Space systems and technologies remain reliant on information systems and networks, spanning from design conceptualization to manufacture and procurement, launch and flight operations. However, the ability of space actors to leverage upon the benefits offered by space applications is contingent upon maintaining confidentiality, integrity, and availability – ensuring uninterrupted, trusted, and complete control over technology and systems.
Space systems face a diverse range of cyber threats including denial-of-service attacks, signal jamming, spoofing GPS data, or unauthorized guidance and control; the consequence of which may include loss of mission data, decreased capability or disabling of space system, loss of positive control of space vehicles, and prospect of kinetic damage. This underscores a variety of underlying cybersecurity issues including information security, security-by-design, and supply-chain security concerns.

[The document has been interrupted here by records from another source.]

(** X3.  The counts do not depend on the order of the rows of the daily
    series. *)
Theorem day_counts_permutation (target_date : Timestamp) (precip_data precip_data' : list daily)
    (t a : float) :
  Permutation precip_data precip_data' ->
  WetDays.calc_wet_days target_date precip_data t
    = WetDays.calc_wet_days target_date precip_data' t /\
  fst (fst (Extreme.calc_extreme_precip target_date precip_data t a))
    = fst (fst (Extreme.calc_extreme_precip target_date precip_data' t a)).
Proof.
  intros Hperm. rewrite !calc_wet_days_length, !calc_extreme_precip_days.
  unfold Spec.exceeding_days.
  now rewrite (Permutation_length (filter_Permutation_list _ _ _ Hperm)).
Qed.

Lemma day_counts_permutation_witness :
  WetDays.calc_wet_days (mkTimestamp 2020 1 15) Sample.january_2020 (of_Z 1)
    = WetDays.calc_wet_days (mkTimestamp 2020 1 15) (rev Sample.january_2020) (of_Z 1) /\
  fst (fst (Extreme.calc_extreme_precip (mkTimestamp 2020 1 15) Sample.january_2020
              (of_Z 1) (of_Z 8)))
    = fst (fst (Extreme.calc_extreme_precip (mkTimestamp 2020 1 15)
                  (rev Sample.january_2020) (of_Z 1) (of_Z 8))).
Proof.
  apply (day_counts_permutation (mkTimestamp 2020 1 15) Sample.january_2020
           (rev Sample.january_2020) (of_Z 1) (of_Z 8)).
  apply Permutation_rev.
Defined.

Lemma exceeding_days_dropna target_date precip_data t :
  Spec.exceeding_days target_date
    (List.filter (fun d => negb (is_nan (tp d))) precip_data) t
  = Spec.exceeding_days target_date precip_data t.
Proof.
  unfold Spec.exceeding_days. rewrite filter_mask_and. apply List.filter_ext.
  intros d. destruct (tp d) as [[]|[]| |[] m e] eqn:Htp; cbn [is_nan negb andb];
    try reflexivity.
  change (SFltb t S754_nan) with (gtb nan t). now rewrite gtb_nan_l, andb_false_r.
Qed.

In recognizing the evolving threat of Grey Zone operations in cyberspace, and increasing reliance upon space-based and adjacent ICTs, actors operating in both domains must cooperate to advance responsible state behaviour as founded upon the application of existing international law and agreed norms of behaviour.
At the multilateral level, guidance on responsible state behaviour is elicited through Article 2(4) of the UN Charter prohibiting the use of force, and authoritative principles of International Humanitarian Law. This has been reinforced by growing international consensus under the UN cybersecurity Open-Ended Working Group, releasing a non-binding report on recommendations for advancing peace and security in cyberspace.
Under international space law, extending cyber norms and principles extraterritorially to space activities is founded upon Article III of the Outer Space Treaty, and contingent upon the willingness of states parties to interpret and uphold relevant principles of international cyber law in space. Article IV’s prohibitions on weapons of mass destruction, and emphasis upon the use of space “exclusively for peaceful purposes”, opens the possibility for interpretations on prohibitions against offensive cyber operations and potential classification of cyber-weapons as Weapons of Mass Destruction.
Noting the absence of definitive principles, Cyber-Space jurisprudence represents a nascent and developing area of international law – one tied to ongoing efforts on the Prevention of Arms Race in Outer Space, and in discussion under UN and the International Telecommunications Union. Areas for future consideration concern the interplay between Cyber, ICT, and human rights – addressing the evolving impact of cyberspace activities upon the use of space applications in realising human rights values and principles.